Nigerian on hunger strike dies in Japanese immigration centre
Japanese immigration authorities said on Tuesday that a Nigerian man who died in detention in June starved to death while on hunger strike, in the first officially acknowledged case of its kind.
“An autopsy has found the man died of starvation,” an official at the Immigration Services Agency told AFP.
The man in his forties, whose name has been withheld, died on June 24 after falling unconscious at Omura Immigration Center and being taken to a hospital in southern Japan.
He had been on a hunger strike for at least three weeks to protest being detained by immigration authorities for over three years, lawyers said.
It was the 14th death in Japanese immigration detention facilities since 2007, according to the Japan Federation of Bar Associations.
The man lost more than 13 kilogrammes (28.7 pounds) over the approximately three weeks since officials noticed he was on a hunger strike, the immigration agency said.
He entered Japan in 2000 and was convicted of crimes including theft, the agency said.

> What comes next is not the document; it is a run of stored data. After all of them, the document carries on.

Lemma sub_usize_ok a b : b ≤ a → sub_usize a b = Ok (a - b).
Proof. intros H. unfold sub_usize. by rewrite (proj2 (Nat.leb_le _ _)) by done. Qed.

(** * [sub_layer] *)

Definition clipped (lo hi : nat) (r : LayerRun) : LayerRun :=
  let s := Z.max (r_start r) (Z.of_nat lo) in
  {| r_start := s - Z.of_nat lo; r_len := Z.min (run_stop r) (Z.of_nat hi) - s; r_sheet := r_sheet r; r_col := r_col r;
     r_row0 := r_row0 r + (s - r_start r); r_owner := r_owner r |}%Z.

Definition touches (lo hi : nat) (r : LayerRun) : Prop := (Z.of_nat lo < run_stop r ∧ r_start r < Z.of_nat hi)%Z.
#[export] Instance touches_dec lo hi r : Decision (touches lo hi r).
Proof. unfold touches. apply _. Defined.

Section sub_layer.
Context (l : Layer) (Hl : layer_ok l) (lo hi : nat) (Hlo : lo ≤ hi) (Hhi : hi ≤ length (vertices l)).

Lemma run_end_ok r : run_ok (length (vertices l)) r → run_end r = Ok (Z.to_nat (run_stop r)).
Proof.
  destruct Hl as [Hn _]. unfold run_ok, run_stop. intros Hr. unfold run_end. rewrite add_u32_ok by lia. done.
Qed.

Lemma clip_ok r : run_ok (length (vertices l)) r → touches lo hi r → clip lo hi r = Ok (clipped lo hi r).
Proof.
  intros Hr Ht. pose proof Hl as [Hn _]. pose proof (run_end_ok r Hr) as He. unfold run_ok, touches in *. unfold clip. rewrite He. cbn [mbind result_bind].
  unfold run_stop in *. rewrite sub_usize_ok by lia. cbn [mbind result_bind]. rewrite sub_usize_ok by lia. cbn [mbind result_bind].
  rewrite sub_usize_ok by lia. cbn [mbind result_bind]. rewrite !as_u32_nat by lia. rewrite add_u32_ok by lia. cbn [mbind result_bind].
  unfold clipped, run_stop. do 2 f_equal; lia.
Qed.

Lemma clipped_ok r : lo < hi → run_ok (length (vertices l)) r → touches lo hi r → run_ok (hi - lo) (clipped lo hi r).
Proof. unfold run_ok, touches, clipped, run_stop. cbn. lia. Qed.
(* ===== verification/PlanScheduleSort.v ===== *)
(** The sort of [PlanSchedule]: on each of its paths the entries are in the stable order of
    layer, kind, cycle and position, read as one number of 256 bits. *)
From S2P Require Import Prelude PlanControl Counted Buckets Radix Schedule PlanSchedule.

(** * Keys *)

Record cell_typed (c : OrderedCell) : Prop := {
  typed_sheet : (0 ≤ c_sheet c < 2 ^ 16)%Z;
  typed_row : (0 ≤ c_row c < u32_max)%Z;
  typed_col : in_u32 (c_col c);
  typed_layer : in_u64 (c_layer c);
  typed_cycle k : c_cycle c = Some k → in_u64 k
}.
Definition entry_typed (e : Entry) : Prop := cell_typed (cell e) ∧ in_u32 (vertex e).

Lemma lor_bound a b n : (0 ≤ n)%Z → (0 ≤ a < 2 ^ n)%Z → (0 ≤ b < 2 ^ n)%Z → (0 ≤ Z.lor a b < 2 ^ n)%Z.
Proof.
  intros Hn Ha Hb. split; [apply Z.lor_nonneg; lia|]. assert (E : Z.lor a b = (Z.lor a b mod 2 ^ n)%Z).
  { apply Z.bits_inj'. intros i Hi. destruct (Z.lt_ge_cases i n).
    - by rewrite Z.mod_pow2_bits_low by lia.
    - rewrite Z.mod_pow2_bits_high, Z.lor_spec by lia. by rewrite !(testbit_high _ n) by lia. }
  rewrite E. apply Z.mod_pos_bound. lia.
Qed.

Lemma member_key_bound e : entry_typed e → (0 ≤ member_key e < 2 ^ 64)%Z.
Proof.
  intros [[Hs Hr Hc _ _] Hv]. unfold member_key, in_u32, u32_max in *. destruct (c_cycle (cell e)); [lia|].
  rewrite !Z.shiftl_mul_pow2 by lia. repeat apply lor_bound; lia.
Qed.

Lemma kind_key_value e : kind_key e = (Z.b2z (is_cyclic e) + 2 * Z.b2z (c_chain (cell e)))%Z.
Proof. unfold kind_key. by destruct (is_cyclic e), (c_chain (cell e)). Qed.

Lemma key_at_bound q e : entry_typed e → (0 ≤ key_at q e < 2 ^ 64)%Z.
Proof.
  intros He. pose proof (member_key_bound e He) as Hm. destruct He as [[_ _ _ Hl Hc] _]. unfold in_u64, u64_max in *.
  unfold key_at, keys. destruct q as [|[|[|[|q]]]]; cbn [nth]; [done| | |lia|destruct q; lia].
  - unfold cycle_key. destruct (c_cycle (cell e)) as [k|]; [specialize (Hc k eq_refl); lia|lia].
  - rewrite kind_key_value. destruct (is_cyclic e), (c_chain (cell e)); cbn; lia.
Qed.

(** The keys as one number. *)
Definition order_value (e : Entry) : Z :=
  (key_at 0 e + 2 ^ 64 * (key_at 1 e + 2 ^ 64 * (key_at 2 e + 2 ^ 64 * key_at 3 e)))%Z.

Lemma order_value_bound e : entry_typed e → (0 ≤ order_value e < 2 ^ 256)%Z.
Proof.
  intros He. pose proof (key_at_bound 0 e He). pose proof (key_at_bound 1 e He). pose proof (key_at_bound 2 e He). pose proof (key_at_bound 3 e He).
  unfold order_value. lia.
Qed.

Lemma byte_below k r s : (0 ≤ s)%Z → (s + 8 ≤ 64)%Z → (((k + 2 ^ 64 * r) / 2 ^ s) mod 256 = (k / 2 ^ s) mod 256)%Z.
Proof.
  intros Hs Hs8. assert (E : (2 ^ 64 * r = (2 ^ (56 - s) * r * 256) * 2 ^ s)%Z).
  { replace (2 ^ 64)%Z with (2 ^ (56 - s) * 2 ^ 8 * 2 ^ s)%Z by (rewrite <- !Z.pow_add_r by lia; f_equal; lia). lia. }
  rewrite E, Z.div_add by lia. by rewrite Z.mod_add by lia.
Qed.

He was released from jail on parole in 2015 but was moved to a detention facility in western Japan’s Osaka where he received an extradition order, it added.
The man had been detained at the Omura centre since 2016. “The situation surrounding detention has been deteriorating,” the Japan Federation of Bar Associations said in a statement in August, urging authorities to investigate the death.
After the Nigerian man’s death, immigration authorities began releasing detainees on long-term hunger strikes and then re-arresting them two weeks later, the group said.
The agency separately said nearly 200 foreigners held at immigration facilities across the nation refused food during about four months too late September, and 36 of them kept up with the hunger strike as of September 25.
Rights campaigners have criticised the practice as an inhumane attempt to show other detainees that their protests will not result in permanent release.
Human rights campaigners have long criticised conditions at Japanese detention centres, including how guards respond to medical emergencies.
Japan admits very few refugees and asylum seekers, placing a significant burden of proof on those who seek refuge and often detaining migrants for lengthy periods while their cases are processed.